:: DESCRIPTION OF THE TASK ::
Find the line with "HTTP/1 class ignores the generator. *)" in the records below. Copy it and every line after it, up to and including the line with "g. unfold AIOHttpClientStreamUnified_init.".
+++ PROVIDED DATA +++
(** The writes of a stream from each connection class. Only an HTTP/2 connection
    object sends the generator's body; the unified class makes the native
    stream wait for writes (on an HTTP/2 connection) that never come, and the
    HTTP/1 class ignores the generator. *)
Lemma request_body_by_class outcome version gen loop s :
  ((AIOHttpClientConnectionUnified_request version (Some gen) loop).1 = Ok s ->
    run_writer outcome s = [] /\ manual_write s = bool_decide (version = HttpVersion.Http2)) /\
  ((AIOHttpClientConnection_request version (Some gen) loop).1 = Ok s ->
    run_writer outcome s = [] /\ manual_write s = false) /\
  ((AIOHttp2ClientConnection_request HttpVersion.Http2 (Some gen) loop).1 = Ok s ->
    manual_write s = true /\ exists cs, cs `prefix_of` Writer.leading_chunks gen /\
      run_writer outcome s = map (fun c => (Some c, false)) cs ++ [(None, true)]).
Proof.
  assert (Hinit : forall c v g,
    (AIOHttpClientStreamUnified_init c v g loop).1 = Ok s ->
    cls s = c /\ _request_body_generator s = g /\
    manual_write s = (if g is Some _ then true else false) && bool_decide (v = HttpVersion.Http2)).
  { intros c v g. unfold AIOHttpClientStreamUnified_init.
    destruct (http_client_stream_new _ _) as [b|e]; simpl; [|done].
    destruct (check_loop loop); simpl; [|done].
    destruct (http_client_stream_activate _ _) as [[[]|e] b']; simpl; [|done]. by intros [= <-]. }
  split_and!; intros Hs; apply Hinit in Hs as (Hc & Hg & Hm); unfold run_writer; rewrite Hg, ?Hc, Hm; [done..|].
  split; [done|]. destruct (Writer.loop_writes outcome gen []) as (cs & Hp & H1 & _). exists cs. split; [done|].
  unfold Writer._set_request_body_generator, try_finally.
  destruct (mfor gen (Writer.write_item outcome) []) as [r w]. simpl in *. subst w. unfold Writer._write_data.
  by destruct (outcome _).
Qed.
End New.
End AioStream.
+++
:: SOLUTION TO THE EXERCISE ::
    HTTP/1 class ignores the generator. *)
Lemma request_body_by_class outcome version gen loop s :
  ((AIOHttpClientConnectionUnified_request version (Some gen) loop).1 = Ok s ->
    run_writer outcome s = [] /\ manual_write s = bool_decide (version = HttpVersion.Http2)) /\
  ((AIOHttpClientConnection_request version (Some gen) loop).1 = Ok s ->
    run_writer outcome s = [] /\ manual_write s = false) /\
  ((AIOHttp2ClientConnection_request HttpVersion.Http2 (Some gen) loop).1 = Ok s ->
    manual_write s = true /\ exists cs, cs `prefix_of` Writer.leading_chunks gen /\
      run_writer outcome s = map (fun c => (Some c, false)) cs ++ [(None, true)]).
Proof.
  assert (Hinit : forall c v g,
    (AIOHttpClientStreamUnified_init c v g loop).1 = Ok s ->
    cls s = c /\ _request_body_generator s = g /\
    manual_write s = (if g is Some _ then true else false) && bool_decide (v = HttpVersion.Http2)).
  { intros c v g. unfold AIOHttpClientStreamUnified_init.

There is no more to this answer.